■ Instructions to follow
Each line below should be written out exactly, with none skipped.

==== Extracted information ====

(** * The murf-mcp installer ([installation.py]): model and verified properties

    The installer is a single Python script.  It detects the host OS, makes
    sure ffmpeg is there, and merges a server entry into the desktop client's
    JSON configuration.  Every function of the script is embedded below as a
    function over an explicit world (files, console input, registry value,
    trace of effects); a Python exception is a value of [exn] carried by the
    outcome. *)

From Stdlib Require Import String Ascii ZArith QArith List Bool Lia.
From stdpp Require Import gmap strings list pretty.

====

■ Expected answer
(** * The murf-mcp installer ([installation.py]): model and verified properties

    The installer is a single Python script.  It detects the host OS, makes
    sure ffmpeg is there, and merges a server entry into the desktop client's
    JSON configuration.  Every function of the script is embedded below as a
    function over an explicit world (files, console input, registry value,
    trace of effects); a Python exception is a value of [exn] carried by the
    outcome. *)

From Stdlib Require Import String Ascii ZArith QArith List Bool Lia.
From stdpp Require Import gmap strings list pretty.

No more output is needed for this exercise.